(** One unfolding of [register] for a call that does not. *)
Lemma register_S_refused fuel ct cls name args σ :
  ¬ instantiable ct cls args →
  register (S fuel) ct cls name args σ =
  match kind (class_of ct cls), args with
  | Component, _ :: _ => Some (Raise TypeError, σ)
  | _, _ =>
      match construct (class_of ct cls) args with
      | Some e => Some (except_AlreadyRegisteredError (Raise e) σ)
      | None => None
      end
  end.
Proof.
  intros Hn. simpl.
  destruct (kind (class_of ct cls)) eqn:Hk, args as [|a args]; try done.
  - destruct (construct (class_of ct cls) []) eqn:Hc; [done|].
    destruct Hn. by split.
  - destruct (construct (class_of ct cls) []) eqn:Hc; [done|].
    destruct Hn. split; [done|]. by rewrite Hk.
  - destruct (construct (class_of ct cls) (a :: args)) eqn:Hc; [done|].
    destruct Hn. split; [done|]. by rewrite Hk.
Qed.

(** What [except] does to the state: nothing, or one printed line. *)
Lemma except_state r σ b σ' :
  except_AlreadyRegisteredError r σ = (b, σ') →
  σ' = σ ∨ ∃ ev, σ' = emit ev σ.
Proof.
  destruct r as [[]|[]]; simpl; intros [= <- <-]; eauto.
Qed.

(** A call that creates no instance leaves the state as it is or
    prints one line. *)
Lemma register_refused fuel ct cls name args σ r σ' :
  ¬ instantiable ct cls args →
  register fuel ct cls name args σ = Some (r, σ') →
  (σ' = σ ∧ ∃ e, r = Raise e) ∨ (∃ ev, σ' = emit ev σ ∧ r = Ret false).
Proof.
  intros Hn. destruct fuel as [|fuel]; [done|].
  rewrite register_S_refused by done.
  destruct (kind (class_of ct cls)), args as [|a args];
    try (intros [= <- <-]; left; by eauto);
    (destruct (construct (class_of ct cls) _) as [[]|]; [..|done]);
    simpl; intros [= <- <-]; eauto.
Qed.

Section Steps.

Context (ct : ClassTable) (P : State → State → Prop).
Hypothesis P_refl : ∀ σ, P σ σ.
Hypothesis P_trans : ∀ σ1 σ2 σ3, P σ1 σ2 → P σ2 σ3 → P σ1 σ3.
Hypothesis P_emit : ∀ σ ev, P σ (emit ev σ).

(** A registration made from within the loop: the class is not yet
    registered, it is registered under its default name, and that name
    is free. *)
Hypothesis P_nested : ∀ σ d name,
  truthy (registered_as ct σ d) = false →
  default_name (class_of ct d) = Some name →
  registry (kind (class_of ct d)) σ !! name = None →
  P σ (bind_name ct d name σ).

Lemma except_steps r σ b σ' :
  except_AlreadyRegisteredError r σ = (b, σ') → P σ σ'.
Proof. intros [->|[ev ->]]%except_state; auto. Qed.

Lemma loop_steps
    (call : cid → string → State → option (Result bool * State)) :
  (∀ d name σ r σ',
      truthy (registered_as ct σ d) = false →
      default_name (class_of ct d) = Some name →
      call d name σ = Some (r, σ') → P σ σ') →
  ∀ deps σ r σ',
    register_dependencies call ct deps σ = Some (r, σ') → P σ σ'.
Proof.
  intros Hcall deps. induction deps as [|d deps IH]; simpl; intros σ r σ' H.
  - by injection H as <- <-.
  - destruct (truthy (registered_as ct σ d)) eqn:Ht; [by eauto|].
    destruct (default_name (class_of ct d)) as [name|] eqn:Hd;
      [|by injection H as <- <-].
    destruct (call d name σ) as [[[b|e] σ1]|] eqn:Hc; [| |done].
    + eapply P_trans; [by eapply Hcall|by eauto].
    + injection H as <- <-. by eapply Hcall.
Qed.

(** A call of [register] either creates no instance, and then changes
    at most the output, or finds the name taken, or binds the name and
    goes on with nested registrations and printed lines. *)
Lemma register_steps fuel cls name args σ r σ' :
  register fuel ct cls name args σ = Some (r, σ') →
  (σ' = σ ∧ (∃ e, r = Raise e) ∧ ¬ instantiable ct cls args) ∨
  (∃ ev, σ' = emit ev σ ∧ r = Ret false ∧
         (instantiable ct cls args →
          is_Some (registry (kind (class_of ct cls)) σ !! name))) ∨
  (instantiable ct cls args ∧
   registry (kind (class_of ct cls)) σ !! name = None ∧
   P (bind_name ct cls name σ) σ').
Proof.
  revert cls name args σ r σ'.
  induction fuel as [|fuel IH]; [done|]. intros cls name args σ r σ' H.
  destruct (decide (instantiable ct cls args)) as [Hi|Hi].
  - rewrite register_S in H by done. cbv zeta in H.
    destruct (registry _ σ !! name) eqn:Hreg.
    + injection H as <- <-. right. left. eauto.
    + destruct (register_dependencies _ _ _ _) as [[r2 σ2]|] eqn:Hloop; [|done].
      injection H as Hex. right. right. split_and!; [done..|].
      eapply P_trans; [|by eapply except_steps].
      eapply loop_steps; [|done].
      intros d dn σa ra σb Ht Hd Hc.
      destruct (IH _ _ _ _ _ _ Hc) as [(-> & _)|[(ev & -> & _)|(_ & Hf & HP)]];
        [done|done|].
      eapply P_trans; [by apply P_nested|done].
  - destruct (register_refused _ _ _ _ _ _ _ _ Hi H) as [[-> He]|(ev & -> & ->)].
    + by left.
    + right. left. exists ev. by split_and!.
Qed.

Lemma dependencies_steps fuel deps σ r σ' :
  register_dependencies (λ d n, register fuel ct d n []) ct deps σ = Some (r, σ') →
  P σ σ'.
Proof.
  apply loop_steps. intros d dn σa ra σb Ht Hd Hc.
  destruct (register_steps _ _ _ _ _ _ _ Hc)
    as [(-> & _)|[(ev & -> & _)|(_ & Hf & HP)]]; [done|done|].
  eapply P_trans; [by apply P_nested|done].
Qed.

End Steps.

(** A top-level [register] call is its own binding followed by nested
    steps. *)
Lemma register_preserves (ct : ClassTable) (P : State → State → Prop) :
  (∀ σ, P σ σ) →
  (∀ σ1 σ2 σ3, P σ1 σ2 → P σ2 σ3 → P σ1 σ3) →
  (∀ σ ev, P σ (emit ev σ)) →
  (∀ σ cls name,
      registry (kind (class_of ct cls)) σ !! name = None →
      P σ (bind_name ct cls name σ)) →
  ∀ fuel cls name args σ r σ',
    register fuel ct cls name args σ = Some (r, σ') → P σ σ'.
Proof.
  intros Hrefl Htrans Hemit Hbind fuel cls name args σ r σ' H.
  eapply (register_steps ct P) in H; auto.
  destruct H as [(-> & _)|[(ev & -> & _)|(_ & Hf & HP)]]; [done|done|].
  eapply Htrans; [by apply Hbind|done].
Qed.

(** ** More fuel does not change a result *)

Lemma register_dependencies_mono
    (call1 call2 : cid → string → State → option (Result bool * State)) ct :
  (∀ d name σ x, call1 d name σ = Some x → call2 d name σ = Some x) →
  ∀ deps σ y,
    register_dependencies call1 ct deps σ = Some y →
    register_dependencies call2 ct deps σ = Some y.
Proof.
  intros Hcall deps. induction deps as [|d deps IH]; simpl; intros σ y H; [done|].
  destruct (truthy _); [by auto|].
  destruct (default_name _) as [name|]; [|done].
  destruct (call1 d name σ) as [[[b|e] σ1]|] eqn:Hc; [| |done];
    rewrite (Hcall _ _ _ _ Hc); auto.
Qed.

^^^^^^^^^^^^^^^^

- [What you are asked to do] Copy every single line of the material above that holds "Prop".

- [Answer space]
Context (ct : ClassTable) (P : State → State → Prop).
Lemma register_preserves (ct : ClassTable) (P : State → State → Prop) :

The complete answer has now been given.